-- Task goal --
Count how many lines below include the string "destruct". Only that number should appear in the reply.

[Information shown Boundary: Start]

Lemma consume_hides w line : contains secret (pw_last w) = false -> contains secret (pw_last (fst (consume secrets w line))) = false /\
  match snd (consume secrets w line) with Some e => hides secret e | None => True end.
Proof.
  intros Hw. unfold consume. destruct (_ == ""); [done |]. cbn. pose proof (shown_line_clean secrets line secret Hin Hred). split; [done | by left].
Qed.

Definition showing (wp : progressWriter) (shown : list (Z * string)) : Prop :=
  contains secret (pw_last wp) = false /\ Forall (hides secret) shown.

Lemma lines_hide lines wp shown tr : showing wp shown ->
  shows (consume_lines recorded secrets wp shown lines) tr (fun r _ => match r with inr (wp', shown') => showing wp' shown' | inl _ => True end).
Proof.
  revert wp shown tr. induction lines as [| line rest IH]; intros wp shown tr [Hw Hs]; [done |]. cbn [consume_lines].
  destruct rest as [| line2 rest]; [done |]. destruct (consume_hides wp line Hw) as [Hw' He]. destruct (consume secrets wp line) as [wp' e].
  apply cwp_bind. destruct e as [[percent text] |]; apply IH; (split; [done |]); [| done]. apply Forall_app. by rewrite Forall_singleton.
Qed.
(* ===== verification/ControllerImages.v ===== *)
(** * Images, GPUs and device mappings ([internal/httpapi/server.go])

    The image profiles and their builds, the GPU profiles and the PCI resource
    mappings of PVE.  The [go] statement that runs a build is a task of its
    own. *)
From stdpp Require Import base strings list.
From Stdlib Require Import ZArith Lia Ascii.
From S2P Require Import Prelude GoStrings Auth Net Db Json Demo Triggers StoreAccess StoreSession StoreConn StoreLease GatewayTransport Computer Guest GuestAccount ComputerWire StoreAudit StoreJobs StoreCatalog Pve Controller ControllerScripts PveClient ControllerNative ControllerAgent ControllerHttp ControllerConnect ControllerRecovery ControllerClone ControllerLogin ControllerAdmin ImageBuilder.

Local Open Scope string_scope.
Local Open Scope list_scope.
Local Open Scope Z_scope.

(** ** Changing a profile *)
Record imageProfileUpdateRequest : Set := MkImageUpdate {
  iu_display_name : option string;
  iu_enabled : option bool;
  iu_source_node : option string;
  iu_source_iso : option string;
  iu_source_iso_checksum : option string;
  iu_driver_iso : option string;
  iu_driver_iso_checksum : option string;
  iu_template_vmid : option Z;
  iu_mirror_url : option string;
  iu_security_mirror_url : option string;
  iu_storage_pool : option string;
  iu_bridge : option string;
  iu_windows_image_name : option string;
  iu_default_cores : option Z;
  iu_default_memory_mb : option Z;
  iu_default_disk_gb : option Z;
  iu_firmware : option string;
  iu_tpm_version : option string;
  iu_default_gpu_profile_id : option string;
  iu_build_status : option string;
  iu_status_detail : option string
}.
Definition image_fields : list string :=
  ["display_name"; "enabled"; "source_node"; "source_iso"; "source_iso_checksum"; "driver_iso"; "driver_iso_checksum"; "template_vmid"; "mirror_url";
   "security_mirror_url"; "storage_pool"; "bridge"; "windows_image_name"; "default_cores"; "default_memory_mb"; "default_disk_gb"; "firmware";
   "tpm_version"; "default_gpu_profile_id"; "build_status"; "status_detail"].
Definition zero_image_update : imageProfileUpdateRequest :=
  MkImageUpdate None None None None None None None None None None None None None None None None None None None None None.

[Information shown Boundary: End]

-- Exercise answer --
3